I was actually hysterical. I had hit begging the nurse to stop and just leave me alone to die in my nausea, fevers and pain, she obviously wasn’t going to do that but I really was just curled up in a ball on the bed bawling my eyes out begging her to stop. I remember her face and I remember the heart break she felt as she pushed through watching me fall to pieces to save my life.

The cleaner for the ward was walking past my room at the time, I looked out the door and I saw her stop and turn her head to look at me and her face dropped.

I don’t know her name, all I know is she was a slender woman with brown hair. She put everything down, dropped her whole life and ran into the room. She sat down next to me and she grabbed my hand and she looked at me and said “It’s going to be okay love, I’ve got you” and I remember just looking at her face and I don’t know what I said to her, but that woman caught me that day. I was falling so fast into giving up, so quickly throwing in the battle and loosing the war and a stranger who’s name I don’t know, who didn’t know me from anything other than a young woman hysterically begging a nurse to stop dropped everything and came into to provide comfort and support when no one else could.

People ask me all the time why I have so much compassion – This woman is the reason why. She still to this day inspires patience and understanding to others when they’re struggling because she knew nothing of my story, she just saw a fellow human being going through something traumatic and she stopped everything to reach out.

The cleaner saved my life that day.

Don’t get me wrong, the doctors and nurses played a huge role in treatment and quick thinking to keep me alive. But my will to fight was diminished. Back at home I had a dog with stage five leukaemia and a very rocky relationship and I saw no reason to keep fighting. And for a moment, this strange gave me a reason.

She lives in my mind, every single day. I saw purity, kindness, a desire to connect and help in this woman’s eyes and she got me through one of the heaviest mental hurdles I have ever been through. It took her maybe 4-5 minutes, but she is the reason I got back up again.
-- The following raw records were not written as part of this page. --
(* ===== verification/StpStore.v ===== *)
(** * The difference-logic solver: store, mapper and graph

    STPStore.h keeps the vertices and edges that were ever created,
    STPMapper.h relates them to terms, STPEdgeGraph.h holds the edges that are
    currently true, and STPGraphManager.h adds edges to that graph and searches
    it.  An edge [from → to] of cost [c] is the constraint
    [from - to ≤ c].  [VertRef_Undef] and [EdgeRef_Undef] are [None]. *)
From S2P Require Import Prelude Gmp FastRational FastRationalFacts FastRationalInt Number Lex Delta DiffGraph StpNum Terms TSolver.
From Stdlib Require Import Lia.

Abbreviation VertexRef := nat (only parsing).
Abbreviation EdgeRef := nat (only parsing).

Section stp.
Context {T : Type} `{STPNum T}.

(** ** STPStore *)

Record Edge : Type := MkEdge {
  from : VertexRef;
  to : VertexRef;
  neg : option EdgeRef;
  ecost : T;
  setTime : nat;        (* 0 when the edge is not true *)
}.

Definition with_setTime (e : Edge) (t : nat) : Edge := MkEdge (from e) (to e) (neg e) (ecost e) t.
Definition with_neg (e : Edge) (n : EdgeRef) : Edge :=
  MkEdge (from e) (to e) (Some n) (ecost e) (setTime e).

Record STPStore : Type := MkSTPStore { vertices : nat; edges : list Edge }.

Definition STPStore_init : STPStore := MkSTPStore 1 [].
Definition zero : VertexRef := 0%nat.
Definition vertexNum (s : STPStore) : nat := vertices s.
Definition edgeNum (s : STPStore) : nat := length (edges s).

Definition createVertex (s : STPStore) : VertexRef * STPStore :=
  (vertices s, MkSTPStore (S (vertices s)) (edges s)).

Definition createEdge (s : STPStore) (a b : VertexRef) (c : T) : EdgeRef * STPStore :=
  (length (edges s), MkSTPStore (vertices s) (edges s ++ [MkEdge a b None c 0])).

Definition getEdge (s : STPStore) (e : EdgeRef) : res Edge := at_ (edges s) e.
Definition getNegation (s : STPStore) (e : EdgeRef) : res (option EdgeRef) :=
  let! x := at_ (edges s) e in Ok (neg x).

Definition setEdge (s : STPStore) (e : EdgeRef) (x : Edge) : STPStore :=
  MkSTPStore (vertices s) (<[e := x]> (edges s)).

Definition setNegation (s : STPStore) (a b : EdgeRef) : res STPStore :=
  let! ea := at_ (edges s) a in
  let s := setEdge s a (with_neg ea b) in
  let! eb := at_ (edges s) b in
  Ok (setEdge s b (with_neg eb a)).

Definition STPStore_clear (s : STPStore) : STPStore := STPStore_init.

(** ** STPMapper *)

Record STPMapper : Type := MkSTPMapper {
  vertRefToVar : list (option PTRef);
  varToVertRef : list (option VertexRef);
  leqToEdgeRef : list (option EdgeRef);
  edgeRefToLeq : list (option PTRef);
  edgeRefToAsgn : list (option PtAsgn);
  edgesContainingVert : list (list EdgeRef);
}.

Definition STPMapper_init : STPMapper := MkSTPMapper [] [] [] [] [] [].

(** [if (v.size() <= i) v.resize(i + 1, Undef); v[i] = x;] *)
Definition vset {A : Type} (l : list (option A)) (i : nat) (x : A) : list (option A) :=
  <[i := Some x]> (grow l i None).
(** [v.size() <= i ? Undef : v[i]] *)
Definition vget {A : Type} (l : list (option A)) (i : nat) : option A := mjoin (l !! i).

Context {N : Type} (logic : Logic N).

Definition setVert (m : STPMapper) (var : PTRef) (vert : VertexRef) : res STPMapper :=
  let! v := isNumVar logic var in
  let! _ := check v in
  let! idx := termId logic var in
  Ok (MkSTPMapper (vset (vertRefToVar m) vert var) (vset (varToVertRef m) idx vert)
        (leqToEdgeRef m) (edgeRefToLeq m) (edgeRefToAsgn m) (edgesContainingVert m)).

Definition registerEdge (s : STPStore) (m : STPMapper) (e : EdgeRef) : res STPMapper :=
  let! x := getEdge s e in
  let l := grow (edgesContainingVert m) (Nat.max (from x) (to x)) [] in
  let! lf := at_ l (from x) in
  let! l := upd l (from x) (lf ++ [e]) in
  let! lt := at_ l (to x) in
  let! l := upd l (to x) (lt ++ [e]) in
  Ok (MkSTPMapper (vertRefToVar m) (varToVertRef m) (leqToEdgeRef m) (edgeRefToLeq m)
        (edgeRefToAsgn m) l).

Definition mapEdge (m : STPMapper) (leq : PTRef) (e : EdgeRef) : res STPMapper :=
  let! idx := termId logic leq in
  Ok (MkSTPMapper (vertRefToVar m) (varToVertRef m) (vset (leqToEdgeRef m) idx e)
        (vset (edgeRefToLeq m) e leq) (edgeRefToAsgn m) (edgesContainingVert m)).

Definition with_asgn (m : STPMapper) (l : list (option PtAsgn)) : STPMapper :=
  MkSTPMapper (vertRefToVar m) (varToVertRef m) (leqToEdgeRef m) (edgeRefToLeq m) l
    (edgesContainingVert m).

Definition setAssignment (m : STPMapper) (e : EdgeRef) (a : PtAsgn) : STPMapper :=
  with_asgn m (vset (edgeRefToAsgn m) e a).

Definition removeAssignment (m : STPMapper) (e : EdgeRef) : res STPMapper :=
  let! _ := check (e <? length (edgeRefToAsgn m))%nat in
  Ok (with_asgn m (<[e := None]> (edgeRefToAsgn m))).

Definition getAssignment (m : STPMapper) (e : EdgeRef) : option PtAsgn := vget (edgeRefToAsgn m) e.

(** The overloads of [getPTRef] and [getEdgeRef]. *)
Definition getPTRef_vert (m : STPMapper) (v : VertexRef) : option PTRef := vget (vertRefToVar m) v.
Definition getPTRef_edge (m : STPMapper) (e : EdgeRef) : option PTRef := vget (edgeRefToLeq m) e.

Definition getVertRef (m : STPMapper) (var : option PTRef) : res (option VertexRef) :=
  match var with
  | None => Ok (Some zero)
  | Some var => let! idx := termId logic var in Ok (vget (varToVertRef m) idx)
  end.

Definition getEdgeRef_leq (m : STPMapper) (leq : PTRef) : res (option EdgeRef) :=
  let! idx := termId logic leq in Ok (vget (leqToEdgeRef m) idx).

Definition edgesOf (m : STPMapper) (v : VertexRef) : res (list EdgeRef) :=
  at_ (edgesContainingVert m) v.

(** The [for] loop that looks for an edge [y → x] of cost [c]. *)
Fixpoint find_edge (s : STPStore) (y x : VertexRef) (c : T) (l : list EdgeRef)
    : res (option EdgeRef) :=
  match l with
  | [] => Ok None
  | e :: l =>
      let! edge := getEdge s e in
      if (from edge =? y)%nat && (to edge =? x)%nat && t_eq (ecost edge) c
      then Ok (Some e) else find_edge s y x c l
  end.

Definition getEdgeRef (s : STPStore) (m : STPMapper) (y x : option VertexRef) (c : T)
    : res (option EdgeRef) :=
  match y, x with
  | Some y, Some x => let! possible := edgesOf m y in find_edge s y x c possible
  | _, _ => Ok None
  end.

Definition STPMapper_clear (m : STPMapper) : STPMapper := STPMapper_init.

(** ** EdgeGraph *)

Record EdgeGraph : Type := MkEdgeGraph {
  addedEdges : list EdgeRef;
  incoming : list (list EdgeRef);
  outgoing : list (list EdgeRef);
}.

Definition EdgeGraph_init : EdgeGraph := MkEdgeGraph [] [] [].

Definition addEdge (g : EdgeGraph) (e : EdgeRef) (a b : VertexRef) : res EdgeGraph :=
  let mx := Nat.max a b in
  let inc := grow (incoming g) mx [] in
  (* both vectors are resized when [incoming] is too small *)
  let out := if (length (incoming g) <=? mx)%nat
             then take (S mx) (grow (outgoing g) mx []) else outgoing g in
  let! li := at_ inc b in
  let! inc := upd inc b (li ++ [e]) in
  let! lo := at_ out a in
  let! out := upd out a (lo ++ [e]) in
  Ok (MkEdgeGraph (addedEdges g ++ [e]) inc out).

Definition isEmpty (g : EdgeGraph) : res bool :=
  let! _ := check (length (incoming g) =? length (outgoing g))%nat in
  Ok (length (incoming g) =? 0)%nat.

(** ** STPGraphManager *)

(** The manager together with the store and the mapper it refers to. *)
Record STPGraphManager : Type := MkGraphMgr {
  store : STPStore;
  mapper : STPMapper;
  graph : EdgeGraph;
  timestamp : nat;
  deductions : list EdgeRef;
}.

Definition isTrue (g : STPGraphManager) (e : EdgeRef) : res bool :=
  let! x := getEdge (store g) e in Ok (negb (setTime x =? 0)%nat).

Definition setTrue (g : STPGraphManager) (e : EdgeRef) (asgn : PtAsgn) : res STPGraphManager :=
  let! edge := getEdge (store g) e in
  if negb (setTime edge =? 0)%nat then Ok g else
  let ts := S (timestamp g) in
  let store' := setEdge (store g) e (with_setTime edge ts) in
  let mapper' := setAssignment (mapper g) e asgn in
  let! graph' := addEdge (graph g) e (from edge) (to edge) in
  Ok (MkGraphMgr store' mapper' graph' ts (deductions g)).

Definition setDeduction (g : STPGraphManager) (e : EdgeRef) : res STPGraphManager :=
  let! edge := getEdge (store g) e in
  Ok (MkGraphMgr (setEdge (store g) e (with_setTime edge (timestamp g))) (mapper g) (graph g)
        (timestamp g) (deductions g ++ [e])).

(** [DFSResult] and the search in progress: [open] is the stack. *)
Record DFS : Type := MkDFS {
  visited : list bool;
  length_ : list T;
  total : nat;
  open : list VertexRef;
}.

(** One edge of the [for] loop of [dfsSearch]. *)
Definition dfs_scan (g : STPGraphManager) (forward : bool) (curr : VertexRef) (d : DFS)
    (eRef : EdgeRef) : res DFS :=
  let! edge := getEdge (store g) eRef in
  let next := if forward then to edge else from edge in
  let! vis := at_ (visited d) next in
  let! lc := at_ (length_ d) curr in
  if negb vis then
    let! visited' := upd (visited d) next true in
    let! c := t_add lc (ecost edge) in
    let! length' := upd (length_ d) next c in
    let! es := edgesOf (mapper g) next in
    Ok (MkDFS visited' length' (total d + length es)%nat (next :: open d))
  else
    let! ln := at_ (length_ d) next in
    let! c := t_add lc (ecost edge) in
    if t_gt ln c then
      let! length' := upd (length_ d) next c in
      Ok (MkDFS (visited d) length' (total d) (next :: open d))
    else Ok d.

Definition dfs_body (g : STPGraphManager) (forward : bool) (d : DFS) : res (DFS + DFS) :=
  match open d with
  | [] => Ok (inr d)
  | curr :: rest =>
      let! toScan := at_ (if forward then outgoing (graph g) else incoming (graph g)) curr in
      let! d := foldM (dfs_scan g forward curr)
                  (MkDFS (visited d) (length_ d) (total d) rest) toScan in
      Ok (inl d)
  end.

Definition dfs_fuel (g : STPGraphManager) : nat :=
  search_fuel (length (addedEdges (graph g))) (vertexNum (store g)).

Definition dfsSearch (g : STPGraphManager) (init : VertexRef) (forward : bool) : res DFS :=
  let n := vertexNum (store g) in
  let! visited' := upd (replicate n false) init true in
  let! length' := upd (replicate n t_zero) init t_zero in
  while (dfs_fuel g) (dfs_body g forward) (MkDFS visited' length' 0 [init]).

(** [findConsequences]: [forwardSide] says that the scan is over the vertices
    with a walk to the edge ([aRes.total < bRes.total]). *)
Definition consequence_scan (e : EdgeRef) (startCost : T) (this other : DFS) (aSide : bool)
    (i : VertexRef) (st : list EdgeRef * STPGraphManager) (eRef : EdgeRef)
    : res (list EdgeRef * STPGraphManager) :=
  let '(ret, g) := st in
  if (eRef =? e)%nat then Ok st else
  let! edge := getEdge (store g) eRef in
  let thisSide := if aSide then from edge else to edge in
  let otherSide := if aSide then to edge else from edge in
  if negb (thisSide =? i)%nat then Ok st else
  let! vis := at_ (visited other) otherSide in
  if negb vis then Ok st else
  let! lt := at_ (length_ this) thisSide in
  let! lo := at_ (length_ other) otherSide in
  let! s := t_add lt startCost in
  let! s := t_add s lo in
  if t_ge (ecost edge) s && (setTime edge =? 0)%nat then
    let! g := setDeduction g eRef in Ok (ret ++ [eRef], g)
  else Ok st.

Definition consequence_vertex (e : EdgeRef) (startCost : T) (this other : DFS) (aSide : bool)
    (st : list EdgeRef * STPGraphManager) (i : VertexRef) : res (list EdgeRef * STPGraphManager) :=
  let! vis := at_ (visited this) i in
  if negb vis then Ok st else
  let! es := edgesOf (mapper (snd st)) i in
  foldM (consequence_scan e startCost this other aSide i) st es.

Definition findConsequences (g : STPGraphManager) (e : EdgeRef)
    : res (list EdgeRef * STPGraphManager) :=
  let n := vertexNum (store g) in
  let! start := getEdge (store g) e in
  let! aRes := dfsSearch g (from start) false in
  let! bRes := dfsSearch g (to start) true in
  let aSide := (total aRes <? total bRes)%nat in
  let this := if aSide then aRes else bRes in
  let other := if aSide then bRes else aRes in
  foldM (consequence_vertex e (ecost start) this other aSide) ([], g) (seq 0 n).

End stp.
Arguments Edge T : clear implicits.
Arguments STPStore T : clear implicits.
Arguments STPGraphManager T : clear implicits.
Arguments DFS T : clear implicits.
(** The list scanned at [v] holds the edges that start there. *)
Lemma adjacency_spec v l r : adjacency !! v = Some l →
  r ∈ l ↔ r ∈ addedEdges (graph g) ∧ ∃ e, edges (store g) !! r = Some e ∧ prev_of e = v.
Proof.
  unfold adjacency, prev_of. intros Hl. destruct forward.
  - rewrite (gw_out _ _ Hwf _ _ Hl), list_elem_of_filter. unfold leaves.
    clear Hreg Hnn. destruct (edges (store g) !! r) as [e|]; simpl; naive_solver.
  - rewrite (gw_in _ _ Hwf _ _ Hl), list_elem_of_filter. unfold enters.
    clear Hreg Hnn. destruct (edges (store g) !! r) as [e|]; simpl; naive_solver.
Qed.

Lemma adjacency_length : length adjacency = length (outgoing (graph g)).
Proof. unfold adjacency. destruct forward; [done | apply Hwf]. Qed.

Lemma added_bounds r e : r ∈ addedEdges (graph g) → edges (store g) !! r = Some e →
  (next_of e < length adjacency)%nat ∧ (prev_of e < length adjacency)%nat
  ∧ (length adjacency <= vertices (store g))%nat
  ∧ (next_of e < length (edgesContainingVert (mapper g)))%nat.
Proof.
  intros Hr Ee. destruct (gw_added _ _ Hwf r Hr) as (e' & E' & Hf & Ht).
  rewrite Ee in E'. injection E' as <-. destruct (Hreg r e Hr Ee).
  rewrite adjacency_length. pose proof (gw_vert _ _ Hwf).
  unfold next_of, prev_of. destruct forward; lia.
Qed.

Definition scan_graph (l : list EdgeRef) : list dedge :=
  dir <$> refs_graph (store g) l.

Lemma scan_graph_cons r e l : edges (store g) !! r = Some e →
  scan_graph (r :: l) = dir (dedge_of e) :: scan_graph l.
Proof. intros Ee. unfold scan_graph, refs_graph. simpl. by rewrite Ee. Qed.

Context (init : VertexRef).

(** What holds of a search between two edges: [ex] are the edges still to be
    scanned at the current vertex. *)
Record dfs_inv (d : DFS T) (ex : list dedge) : Prop := {
  di_visited : length (visited d) = vertices (store g);
  di_length : length (length_ d) = vertices (store g);
  di_open : ∀ v, v ∈ open d → (v < length adjacency)%nat;
  di_lc : lc dir_graph init (lab_of d) (open d) ex;
}.

Definition dfs_measure (d : DFS T) : nat :=
  (unused_count dir_graph init (vertices (store g)) (lab_of d) + length (open d))%nat.

(** The labels after [length_[next] = c] on a vertex that is or becomes
    visited. *)
Lemma lab_of_update vis len tot op tot' op' v c : (v < length vis)%nat → (v < length len)%nat →
  ∀ x, relabel (lab_of (MkDFS vis len tot op)) v (t_val c) x
       = lab_of (MkDFS (<[v := true]> vis) (<[v := c]> len) tot' op') x.
Proof.
  intros Hv Hl x. unfold relabel, lab_of. simpl. destruct (decide (x = v)) as [->|Hne].
  - by rewrite !list_lookup_insert_eq by lia.
  - by rewrite !list_lookup_insert_ne by done.
Qed.

Lemma visited_insert_same (vis : list bool) v : vis !! v = Some true → <[v := true]> vis = vis.
Proof. apply list_insert_id. Qed.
I don’t know if she remembers me. I know the nurse does because I have seen her since when I was recovering from having my kidney removed six weeks later. The nurse came into my room the next day in tears and she told me she couldn’t sleep after the whole ordeal, in all fairness, neither could I. But she showed me compassion and love even after I had lost my mind into a hysterical pit of grief.

We need people. Humans are not designed to go through life alone. I really hope even one person reads this and the next time you see someone hurting, you stop and take a moment to hold their hand and maybe spend less than five minutes saving someone’s life with compassion.

If you’re out there, cleaner who saved my life. Thank you. My life is so beautiful now and you are a catalyst reason for it. I will remember you forever.

I am going to go and cry into my coffee now, maybe this is reason I hadn’t shared this part of my own story.. The heaviness still follows me to this day and its not something I can discuss without crying, a lot.

Thank you for reading.

Sarah x

2 responses to “A stranger saved my life”

  1. sibongilecharitysehlake avatar

    I cried with you, we all need someone to hold our hands.